The Shadow Cabinet of Solomon Islands is the parliamentary Opposition's alternative Cabinet in Solomon Islands. Solomon Islands is a Commonwealth realm with a Westminster system of government; the Shadow Cabinet is modelled on the British institution of the same name.

The Opposition is formally known as "Her Majesty's Official Opposition".

Current Shadow Cabinet
The current Shadow Cabinet was appointed by Opposition Leader Steve Abana on 31 August 2010, following the general election on 4 August, and Abana's unsuccessful attempt to be elected to the premiership. It shadows Prime Minister Danny Philip's coalition Cabinet. Abana's Shadow Cabinet is also a coalition, albeit primarily composed of members of the Democratic Party.

Stanley Sofu, initially appointed Shadow Minister for Infrastructure Development, defected to the government in December 2010.
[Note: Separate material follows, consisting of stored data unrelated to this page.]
(** [CoreAsciifier.generate_canvas]. *)
Definition generate_canvas (frame : option Z) : M string :=
  (self <- get_self ;;
   let canvas_path := path_join (process_dir self) "canvas.png" in
   color <- lift (PossiblyDynamic_getitem (bg self) frame) ;;
   rgb <- lift (unpack_color color) ;;
   Magick_blank_png canvas_path (out_dimensions self).1 (out_dimensions self).2
     rgb.1.1 rgb.1.2 rgb.2 ;;;
   ret canvas_path)%M.

(** [resp += char]. *)
Definition str_concat (resp : string) (char : pyval) : result string :=
  match char with
  | VStr s => Ok (resp +:+ s)
  | _ => Raise TypeError
  end.

(** The [for k, pixel in enumerate(img.getdata(), 1)] loop of
    [generate_ascii_art]; [k] is the number of the first pixel left. *)
Fixpoint ascii_loop (chars_ : pyval) (definition_ : Z) (k : Z)
    (pixels : list Z) (resp : string) : result string :=
  match pixels with
  | [] => Ok resp
  | pixel :: rest =>
      (n <- py_len chars_ ;;
       char <- py_subscript chars_ ((pixel * (n - 1)) / 255) ;;
       resp <- str_concat resp char ;;
       m <- int_mod k definition_ ;;
       ascii_loop chars_ definition_ (k + 1) rest
         (if m =? 0 then resp +:+ newline else resp))%py
  end.

Definition no_frame_art_msg : string :=
  "Frame was not specified for ascii art generation.".

(** [CoreAsciifier.generate_ascii_art].  [Image.resize] takes two ints. *)
Definition generate_ascii_art (frame : option Z) : M string :=
  (self <- get_self ;;
   if is_video self && bool_decide (frame = None)
   then raise (AsciifierException no_frame_art_msg)
   else
     let path :=
       if is_video self
       then path_join (path_join (process_dir self) "Frames") (format_frame frame)
       else str_path self in
     definition_ <- lift (PossiblyDynamic_getitem (definition self) frame) ;;
     chars_ <- lift (PossiblyDynamic_getitem (chars self) frame) ;;
     match definition_, definition_height self with
     | VInt d, Some h =>
         pixels <- lift (image_getdata path d h) ;;
         resp <- lift (ascii_loop chars_ d 1 pixels "") ;;
         modify_self (set_ascii_art resp) ;;;
         ret resp
     | _, _ => raise TypeError
     end)%M.

Definition no_frame_image_msg : string :=
  "Frame was not specified for image generation.".

(** The truth value of [frame] in [if frame]. *)
Definition frame_truthy (frame : option Z) : bool :=
  match frame with
  | Some f => negb (f =? 0)
  | None => false
  end.

(** [CoreAsciifier.draw_ascii_art]. *)
Definition draw_ascii_art (frame : option Z) (gravity : string) : M string :=
  (self <- get_self ;;
   if is_video self && bool_decide (frame = None)
   then raise (AsciifierException no_frame_image_msg)
   else
     let canvas_path := path_join (process_dir self) "canvas.png" in
     w <- get_world ;;
     out_path <-
       lift (if frame_truthy frame
             then Ok (path_join (path_join (process_dir self) "NewFrames")
                        (format_frame frame))
             else safe_path (fs w) (str_path self) None) ;;
     color <- lift (PossiblyDynamic_getitem (txt self) frame) ;;
     rgb <- lift (unpack_color color) ;;
     Magick_text_overlay canvas_path out_path (ascii_art self) (text_size self)
       rgb.1.1 rgb.1.2 rgb.2 gravity ;;;
     ret out_path)%M.

(** [CoreAsciifier.test_dynamic_params]: the header row, then one row per
    frame with the frame number and the dynamic parameters only. *)
Definition test_dynamic_params : M pyval :=
  (self <- get_self ;;
   match frame_count self with
   | None => raise TypeError
   | Some n =>
       let frames := py_range 1 (n + 1) in
       let models :=
         filter (fun mh => is_dynamic mh.1 = true)
           [(bg self, "BG Color"); (txt self, "Text Color");
            (definition self, "Definition"); (correction self, "Correction");
            (chars self, "Chars")] in
       columns <- lift (result_map
                    (fun mh => result_map
                       (fun i => PossiblyDynamic_getitem mh.1 (Some i)) frames)
                    models) ;;
       let headers := VStr "Frame" :: map (fun mh => VStr mh.2) models in
       ret (VList (VTuple headers :: py_zip (map VInt frames :: columns)))
   end)%M.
On 20 January 2011, citing dissatisfaction with the Cabinet being "manipulated by one or two people", Bodo Dettke (Minister for Fisheries), Douglas Ete (Minister for Forestry), Martin Sopage (Minister for Lands and Housing) and Mark Kemakeza (Minister for Mines, Energy and Rural Electrification) all left the government and formally joined Abana's Opposition. It was not immediately made clear what positions they might be given in a Shadow Cabinet reshuffle.

In late March 2011, Abana resigned from the leadership of the Opposition, reportedly under pressure from certain members, and Derek Sikua was elected by Opposition MPs to replace him. A week later, Abana defected to the government, along with four other members of the Opposition (Ricky Houeniopwela, Andrew Hanaria Keniasia, Connelly Sandakabatu and Peter Tom). This split reportedly brought the Opposition numbers down to just six, of which Opposition leader Derek Sikua and his deputy Matthew Wale.